Growing up in the south-central Ontario town of Orangeville, Prabmeet Sarkaria remembers being the only student in his school who wore a turban. His parents, who immigrated to Canada from India, ran an inn where Mr. Sarkaria worked throughout his childhood, shovelling snow and taking room reservations for the family business.
Now, the 32-year-old first-term politician, who represents the Peel Region riding of Brampton South, is one of the most powerful players in Premier Doug Ford’s government, recently elevated to president of the Treasury Board as part of last month’s wide-ranging cabinet shuffle.
“I think I really bring a different perspective, not only to the cabinet table, but to Queen’s Park,” Mr. Sarkaria said recently, over a lunch of paneer and garlic naan at an Indian restaurant in Brampton.
“Being a visible minority – I think that gives me a different perspective as well on decision-making at a bit more senior level, which I think I can really contribute to.”
A corporate lawyer who briefly worked in investment banking, Mr. Sarkaria’s rise to one of the province’s biggest economic portfolios has cemented his status as the new face of the Progressive Conservatives. It’s one that the party is banking on to make gains in Brampton and in the vote-rich ridings of the Greater Toronto Area during next spring’s provincial election.
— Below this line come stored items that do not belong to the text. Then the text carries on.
(** [ptyFork] returns three times.  To the parent, with the child's ID, a new descriptor for the master and
    a name that fits into the caller's array; to the child, which leads a new session with the slave as its
    terminal and standard descriptors and otherwise has the descriptors of the caller (so neither the master nor
    the slave leaks); or with -1, and then no descriptor is left open and [errno] is the error of
    the call that failed, not one of [close]'s.  A child in which a call fails is stopped. *)
Theorem ptyFork_spec snLen ht hw (p : proc K) :
  let '(o, q) := ptyFork snLen ht hw p in
  (exists pid fd name, o = Ret (pid, fd, name) /\ 0 < pid /\ adds fd master_name (view (kern p)) (view (kern q)) /\
     strlen name < MAX_SNAME /\ forall n, snLen = Some n -> strlen name < n) \/
  (exists name, o = Ret (0, -1, name) /\ on_slave (view (kern p)) (view (kern q)) name) \/
  (exists name, o = Ret (-1, -1, name) /\ view (kern q) = view (kern p) /\ an_error (errno q)) \/
  stopped o.
Proof.
  set (Q := fun (o : outcome (Z * Z * bytes)) (q : proc K) =>
    (exists pid fd name, o = Ret (pid, fd, name) /\ 0 < pid /\ adds fd master_name (view (kern p)) (view (kern q)) /\
     strlen name < MAX_SNAME /\ forall n, snLen = Some n -> strlen name < n) \/
    (exists name, o = Ret (0, -1, name) /\ on_slave (view (kern p)) (view (kern q)) name) \/
    (exists name, o = Ret (-1, -1, name) /\ view (kern q) = view (kern p) /\ an_error (errno q)) \/ stopped o).
  enough (wp (ptyFork snLen ht hw) p Q) as Hwp by (unfold wp in Hwp; by destruct (ptyFork snLen ht hw p)).
  apply wp_bind, wp_ptyMasterOpen.
  2: { intros q Hv _ He. apply wp_ret. right. right. left. by exists []. }
  intros mfd name q1 Ha Hlen Htty _. pose proof Ha as (H0 & _ & _). destruct (Z.eqb_spec mfd (-1)) as [|_]; [lia|].
  assert (forall n, snLen = Some n -> (match snLen with Some n => negb (strlen name <? n) | None => false end) = false -> strlen name < n) as Hfit.
  { intros n -> Hf. apply negb_false_iff in Hf. by apply Z.ltb_lt in Hf. }
  destruct (match snLen with Some n => negb (strlen name <? n) | None => false end).
  { apply wp_bind, wp_close. intros o k' e Hk. rewrite (adds_delete _ _ _ _ Ha) in Hk. apply wp_bind, wp_set_errno, wp_ret.
    right. right. left. exists []. split_and!; [done|done|by left]. }
  apply wp_bind, wp_syscall. destruct (k_fork (kern q1)) as [[pid|e] k2] eqn:E2.
  - destruct (decide (pid = 0)) as [->|Hpid].
    + cbn [Z.eqb negb]. apply fork_child in E2. assert (adds mfd master_name (child_of (view (kern p))) (view k2)) as Ha'.
      { destruct Ha as (? & ? & Hv). by rewrite E2, Hv. }
      eapply wp_mono; [by apply wp_pty_child|]. intros o q [[-> (Hl & Ht & Hf)]|Ho]; [|by right; right; right]. right. left. exists name. split; [done|]. by split.
    + apply fork_parent in E2 as [Hpos Hv2]; [|done]. destruct (Z.eqb_spec pid (-1)); [lia|]. destruct (Z.eqb_spec pid 0); [done|]. cbn [negb].
      apply wp_ret. left. exists pid, mfd, name. cbn [kern]. rewrite Hv2. split_and!; [done|done|done|done|]. intros n' Hn'. by apply Hfit.
  - apply fork_fails in E2 as Hv2. cbn [Z.eqb]. rewrite <- Hv2 in Ha. apply wp_bind. eapply wp_fail_closing; [exact Ha|].
    intros q3 Hv3 He3 _. apply wp_ret. right. right. left. exists name. split_and!; [done|done|]. rewrite He3. right. cbn. eauto.
Qed.
End Correct.
(* ===== verification/Ttyname.v ===== *)
(** * The name of a terminal

    ttyname.c (tlpi-dist/tty), which looks for the device of a descriptor among those of /dev/pts and /dev.  The two
    static variables of ttynameCheckDir are state, with the block that the pointer points to; whether an allocation
    succeeds is a script, and what the directories hold and stat reports are functions. *)

From Stdlib Require Import ZArith Lia String Ascii.
From S2P Require Import Prelude CString.

(** What stat reports: the mode and the device that a special file stands for. *)
Record stat := Stat { st_mode : Z; st_rdev : Z }.
Definition S_ISCHR (mode : Z) : bool := Z.land mode 61440 =? 8192.

(** A block of memory: its size and the string in it. *)
Record block := Block { room : Z; text : bytes }.

(** The statics, the answers of malloc and realloc to come (none left: success), and the open directory streams. *)
Record state := State { ttyPath : option block; ttyLen : Z; allocs : list bool; streams : Z }.

Definition set_path (b : option block) (s : state) : state := State b (ttyLen s) (allocs s) (streams s).
Definition set_len (n : Z) (s : state) : state := State (ttyPath s) n (allocs s) (streams s).
Definition set_streams (n : Z) (s : state) : state := State (ttyPath s) (ttyLen s) (allocs s) n.

(** [malloc] and, what the block held being kept, [realloc]; the pointer is overwritten in both cases. *)
Definition allocate (size : Z) : M state bool := fun s =>
  let ok := match allocs s with b :: _ => b | [] => true end in
  let held := match ttyPath s with Some b => text b | None => [] end in
  (Ret ok, State (if ok then Some (Block size held) else None) (ttyLen s) (drop 1 (allocs s)) (streams s)).

(** [snprintf] into the block: beyond its end, or with no block, it is undefined. *)
Definition snprintf (size : Z) (s : bytes) : M state unit := fun st =>
  match ttyPath st with
  | Some b => let out := take (Z.to_nat (size - 1)) s in
              if strlen out <? room b then (Ret tt, set_path (Some (Block (room b) out)) st) else (Undef, st)
  | None => (Undef, st)
  end.

(** The string the pointer points to. *)
Definition path_text : M state bytes := fun st =>
  match ttyPath st with Some b => (Ret (text b), st) | None => (Undef, st) end.

Section Program.
Context (dir : bytes -> option (list bytes)) (stat_ : bytes -> option stat) (isatty : Z -> bool) (fstat : Z -> option stat).

(** The loop over the entries; the result is [found]. *)
Fixpoint search (rdev : Z) (devDir : bytes) (ents : list bytes) : M state bool :=
  match ents with
  | [] => mret false
  | name :: ents' =>
      let requiredLen := strlen devDir + 1 + strlen name + 1 in
      len ← gets ttyLen;
      go ← (if len <? requiredLen then
              ok ← allocate requiredLen;
              if ok : bool then modify (set_len requiredLen) ;; mret true else mret false
            else mret true);
      if negb go then mret false
      else
        len ← gets ttyLen;
        snprintf len (devDir ++ str "/" ++ name) ;;
        path ← path_text;
        match stat_ path with
        | None => search rdev devDir ents'
        | Some devStat => if S_ISCHR (st_mode devStat) && (rdev =? st_rdev devStat) then mret true else search rdev devDir ents'
        end
  end.

Definition ttynameCheckDir (rdev : Z) (devDir : bytes) : M state (option bytes) :=
  len ← gets ttyLen;
  ready ← (if len =? 0 then
             ok ← allocate 50;
             if ok : bool then modify (set_len 50) ;; mret true else mret false
           else mret true);
  if negb ready then mret None
  else
    match dir devDir with
    | None => mret None
    | Some ents =>
        modify (fun s => set_streams (streams s + 1) s) ;;
        found ← search rdev devDir ents;
        modify (fun s => set_streams (streams s - 1) s) ;;
        if found : bool then path ← path_text; mret (Some path) else mret None
    end.

Definition ttyname (fd : Z) : M state (option bytes) :=
  if negb (isatty fd) then mret None
  else
    match fstat fd with
    | None => mret None
    | Some fdStat =>
        if negb (S_ISCHR (st_mode fdStat)) then mret None
        else
          d ← ttynameCheckDir (st_rdev fdStat) (str "/dev/pts");
          match d with
          | Some path => mret (Some path)
          | None => ttynameCheckDir (st_rdev fdStat) (str "/dev")
          end
    end.

(** ** What it is to find *)

Definition entry_path (devDir name : bytes) : bytes := devDir ++ str "/" ++ name.

(** The device: a character device with that number. *)
Definition is_device (rdev : Z) (path : bytes) : bool :=
  match stat_ path with Some st => S_ISCHR (st_mode st) && (rdev =? st_rdev st) | None => false end.

Fixpoint first_match (rdev : Z) (paths : list bytes) : option bytes :=
  match paths with [] => None | path :: paths' => if is_device rdev path then Some path else first_match rdev paths' end.

Definition in_dir (rdev : Z) (devDir : bytes) : option bytes := first_match rdev (entry_path devDir <$> default [] (dir devDir)).

Definition name_of (fd : Z) : option bytes :=
  match fstat fd with
  | Some st =>
      if isatty fd && S_ISCHR (st_mode st)
      then match in_dir (st_rdev st) (str "/dev/pts") with Some path => Some path | None => in_dir (st_rdev st) (str "/dev") end
      else None
  | None => None
  end.

(** ** It is found *)

(** No allocation fails. *)
Definition plenty (s : state) : Prop := Forall (fun b => b = true) (allocs s).
(** The block is as long as [ttyLen] says. *)
Definition sound (s : state) : Prop := ttyLen s = 0 \/ 0 < ttyLen s /\ exists t, ttyPath s = Some (Block (ttyLen s) t).

Lemma allocate_plenty size s : plenty s ->
  exists t s', allocate size s = (Ret true, s') /\ ttyPath s' = Some (Block size t) /\ ttyLen s' = ttyLen s /\ streams s' = streams s /\ plenty s'.
Proof.
  intros Hp. unfold allocate. assert (match allocs s with b :: _ => b | [] => true end = true) as Hok by (unfold plenty in Hp; by destruct Hp).
  rewrite Hok. eexists _, _. split; [reflexivity|]. split_and!; try done. unfold plenty in *. cbn [allocs]. by apply Forall_drop.
Qed.

Lemma search_finds rdev devDir ents : forall s, sound s -> 0 < ttyLen s -> plenty s ->
  exists s', search rdev devDir ents s = (Ret (match first_match rdev (entry_path devDir <$> ents) with Some _ => true | None => false end), s') /\
    sound s' /\ 0 < ttyLen s' /\ plenty s' /\ streams s' = streams s /\
    (forall path, first_match rdev (entry_path devDir <$> ents) = Some path -> exists r, ttyPath s' = Some (Block r path)).
Proof.
  induction ents as [|name ents IH]; intros s Hs Hl Hp; [by exists s|]. cbn [search fmap list_fmap first_match].
  erewrite bind_Ret by reflexivity. cbv zeta. set (req := strlen devDir + 1 + strlen name + 1).
  assert (0 < req) as Hreq by (unfold req, strlen; lia).
  assert (exists t n s1, (if ttyLen s <? req then ok ← allocate req; if ok : bool then modify (set_len req) ;; mret true else mret false else mret true) s = (Ret true, s1) /\
    ttyPath s1 = Some (Block n t) /\ ttyLen s1 = n /\ req <= n /\ streams s1 = streams s /\ plenty s1) as (t & n & s1 & Hgo & Hpath & Hlen & Hle & Hst & Hp1).
  { destruct (ttyLen s <? req) eqn:E; z_bool.
    - destruct (allocate_plenty req s Hp) as (t & s1 & Ha & Hpa & Hla & Hsa & Hp1). exists t, req, (set_len req s1).
      erewrite bind_Ret by exact Ha. cbn iota. erewrite bind_Ret by reflexivity. by split_and!.
    - destruct Hs as [Hs|[_ [t Ht]]]; [lia|]. exists t, (ttyLen s), s. by split_and!. }
  erewrite bind_Ret by exact Hgo. cbn [negb]. erewrite bind_Ret by reflexivity. rewrite Hlen.
  assert (snprintf n (devDir ++ str "/" ++ name) s1 = (Ret tt, set_path (Some (Block n (entry_path devDir name))) s1)) as Hsn.
  { unfold snprintf. rewrite Hpath. cbn [room]. unfold entry_path. rewrite take_ge; [|rewrite !length_app; unfold req, strlen in *; cbn [length str]; cbn; lia].
    replace (strlen (devDir ++ str "/" ++ name) <? n) with true; [done|]. symmetry. apply Z.ltb_lt. unfold strlen in *. rewrite !length_app. unfold req in *. cbn. lia. }
  rewrite (bind_Ret _ _ _ _ _ Hsn). set (s2 := set_path (Some (Block n (entry_path devDir name))) s1).
  assert (path_text s2 = (Ret (entry_path devDir name), s2)) as Hpt by done. rewrite (bind_Ret _ _ _ _ _ Hpt).
  assert (sound s2 /\ 0 < ttyLen s2 /\ plenty s2 /\ streams s2 = streams s) as (Hs2 & Hl2 & Hp2 & Hst2).
  { subst s2. cbn. rewrite Hlen. split_and!; [|lia|done|done]. right. cbn. rewrite Hlen. split; [lia|]. by eexists. }
  unfold is_device. destruct (stat_ (entry_path devDir name)) as [st|].
  - destruct (S_ISCHR (st_mode st) && (rdev =? st_rdev st)).
    + exists s2. split_and!; try done. intros path [= <-]. by eexists.
    + destruct (IH s2 Hs2 Hl2 Hp2) as (s' & H1 & H2 & H3 & H4 & H5 & H6). exists s'. rewrite H5. by split_and!.
  - destruct (IH s2 Hs2 Hl2 Hp2) as (s' & H1 & H2 & H3 & H4 & H5 & H6). exists s'. rewrite H5. by split_and!.
Qed.

Lemma check_dir_finds rdev devDir s : sound s -> plenty s ->
  exists s', ttynameCheckDir rdev devDir s = (Ret (in_dir rdev devDir), s') /\ sound s' /\ plenty s' /\ streams s' = streams s.
Proof.
  intros Hs Hp. unfold ttynameCheckDir. erewrite bind_Ret by reflexivity.
  assert (exists s1, (if ttyLen s =? 0 then ok ← allocate 50; if ok : bool then modify (set_len 50) ;; mret true else mret false else mret true) s = (Ret true, s1) /\
    sound s1 /\ 0 < ttyLen s1 /\ streams s1 = streams s /\ plenty s1) as (s1 & Hgo & Hs1 & Hl1 & Hst1 & Hp1).
  { destruct (ttyLen s =? 0) eqn:E; z_bool.
    - destruct (allocate_plenty 50 s Hp) as (t & s1 & Ha & Hpa & Hla & Hsa & Hp1). exists (set_len 50 s1). erewrite bind_Ret by exact Ha. cbn iota.
      erewrite bind_Ret by reflexivity. split_and!; try done. right. split; [done|]. exists t. exact Hpa.
    - exists s. split_and!; try done. destruct Hs as [Hs|[Hs _]]; [done|done]. }
  erewrite bind_Ret by exact Hgo. cbn [negb]. unfold in_dir. destruct (dir devDir) as [ents|]; [|by exists s1]. change (default [] (Some ents)) with ents.
  erewrite bind_Ret by reflexivity. set (s2 := set_streams (streams s1 + 1) s1).
  destruct (search_finds rdev devDir ents s2) as (s3 & Hse & Hs3 & Hl3 & Hp3 & Hst3 & Hpath); [exact Hs1|exact Hl1|exact Hp1|].
  rewrite (bind_Ret _ _ _ _ _ Hse). erewrite bind_Ret by reflexivity. set (s4 := set_streams (streams s3 - 1) s3).
  assert (sound s4 /\ plenty s4 /\ streams s4 = streams s) as (Hs4 & Hp4 & Hst4) by (subst s4; cbn; split_and!; [exact Hs3|exact Hp3|rewrite Hst3; cbn; lia]).
  destruct (first_match rdev (entry_path devDir <$> ents)) as [path|]; [|by exists s4].
  destruct (Hpath path eq_refl) as [r Hr]. exists s4. erewrite bind_Ret; [split_and!; try done|]. unfold path_text, s4. cbn. by rewrite Hr.
Qed.

(** as long as memory lasts, ttyname returns the first entry of /dev/pts, or if there is none of /dev, that is a character device with the
    number of the terminal, and nothing for what is no terminal.  The block is grown as the names ask for: each path fits it with its null
    byte, so nothing is cut off and nothing written outside of it; and every directory that was opened is closed. *)
Theorem ttyname_finds fd s : sound s -> plenty s ->
  exists s', ttyname fd s = (Ret (name_of fd), s') /\ sound s' /\ plenty s' /\ streams s' = streams s.
Proof.
  intros Hs Hp. unfold ttyname, name_of. destruct (isatty fd); cbn [negb andb]; [|destruct (fstat fd); by exists s].
  destruct (fstat fd) as [st|]; [|by exists s]. destruct (S_ISCHR (st_mode st)); cbn [negb]; [|by exists s].
  destruct (check_dir_finds (st_rdev st) (str "/dev/pts") s Hs Hp) as (s1 & H1 & Hs1 & Hp1 & Hst1). rewrite (bind_Ret _ _ _ _ _ H1).
  destruct (in_dir (st_rdev st) (str "/dev/pts")); [by exists s1|].
  destruct (check_dir_finds (st_rdev st) (str "/dev") s1 Hs1 Hp1) as (s2 & H2 & Hs2 & Hp2 & Hst2). exists s2. rewrite Hst2. by split_and!.
Qed.
End Program.

(** ** A system with two directories *)

Definition some_dir (path : bytes) : option (list bytes) :=
  if bool_decide (path = str "/dev/pts") then Some [str "0"; str "1"; str "a-name-that-does-not-fit-into-the-first-fifty-bytes"]
  else if bool_decide (path = str "/dev") then Some [str "null"; str "tty1"] else None.
Definition some_stat (path : bytes) : option stat :=
  if bool_decide (path = str "/dev/pts/1") then Some (Stat 8592 34817) else if bool_decide (path = str "/dev/tty1") then Some (Stat 8592 1025) else None.
Definition some_fd (fd : Z) : option stat := if fd =? 0 then Some (Stat 8592 34817) else if fd =? 3 then Some (Stat 8592 1025) else None.
Definition fresh (l : list bool) : state := State None 0 l 0.

Lemma ttyname_finds_witness : exists s', ttyname some_dir some_stat (fun _ => true) some_fd 3 (fresh []) = (Ret (Some (str "/dev/tty1")), s') /\ streams s' = 0.
Proof.
  destruct (ttyname_finds some_dir some_stat (fun _ => true) some_fd 3 (fresh [])) as (s' & Hr & _ & _ & Hst); [by left|constructor|].
  exists s'. split; [exact Hr|exact Hst].
Defined.

(** When realloc fails the pointer is null but the length is not: the search of /dev then writes through the null pointer. *)
Example ttyname_after_failure : (ttyname some_dir some_stat (fun _ => true) some_fd 3 (fresh [true; false])).1 = Undef.
Proof. vm_compute. reflexivity. Qed.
But he was promoted on the heels of his tenure as the associate minister of small business and red tape reduction – one of the most heated files for the Ford government during the pandemic. Lengthy lockdowns in Toronto and Peel prompted significant outcry from the small-business community, who accused the government of favouring big-box stores and punishing independent retailers. At the same time, Brampton became the epicentre of the province’s COVID-19 pandemic, with the government facing accusations that it didn’t do enough to protect essential workers, even as it touted plans for a new inpatient hospital building in Peel.
Mr. Sarkaria said his government listened to health experts throughout the pandemic, and the ban on in-person shopping at small businesses was meant to reduce mobility at a time when case counts were rising.
“It’s very difficult to please everybody. But I think when we look back at it – were mistakes made? I would say we’ve all admitted that of course mistakes have been made. But we learned from them,” said Mr. Sarkaria.
Those who have dealt with Mr. Sarkaria say he stays calm and amiable, even amid conflict. Dan Kelly, president of the Canadian Federation of Independent Business, said that even when his organization was “savaging” the government for its lockdown measures, Mr. Sarkaria was always professional, friendly and willing to talk. But Mr. Kelly said Ontario did not do nearly enough to support small business during the pandemic.
“I have to give him high marks for his diplomacy skills,” Mr. Kelly said of Mr. Sarkaria. “But look, he was in an incredibly awkward position. ... There’s no government in Canada that did more to directly harm its small-business community, threw small-business owners under the bus, the way that the Ford government did.”
As for whether there will be lasting political consequences for the PC government among small-business owners, Mr. Sarkaria said: “I’m confident that we can win them back with our pro-job growth agenda. And the Premier is one of the biggest champions of small business.”
It’s a world Mr. Sarkaria knows well: His parents worked two jobs apiece after arriving in Canada in the early 1980s, before pooling their savings to buy a small inn near the close-knit community of Orangeville. Although he was among the few visible minorities in town, Mr. Sarkaria said he always felt welcome, with a large group of friends and playing a variety of sports – although his family couldn’t always afford the pricey hockey equipment.
“One of the things that really drove me into politics was making sure we still had those opportunities,” said Mr. Sarkaria, the father of a 14-month-old girl.
After he graduated from high school, his family moved to Brampton, which has a large Sikh population. Mr. Sarkaria, who later served as Ontario vice-president of the World Sikh Organization, said he chose to run for the PC party because of the values of entrepreneurship and business competitiveness. After many years of mostly-Liberal domination, the city elected three New Democrats and two PC MPPs in the 2018 campaign. Mr. Sarkaria chose his lunch spot in the riding of the NDP’s Sara Singh, who only won her seat by 89 votes in the last election.
“I definitely think every riding is in play here,” Mr. Sarkaria said.
Jaskaran Singh Sandhu, a senior consultant at Crestview Strategy who ran Mr. Sarkaria’s 2018 provincial campaign, said Mr. Sarkaria has built a solid reputation in Brampton and will likely play a significant role for the PC party in the next election.
“Brampton will be a battleground city,” Mr. Sandhu said. ”All three parties sincerely believe they have a shot to grow.”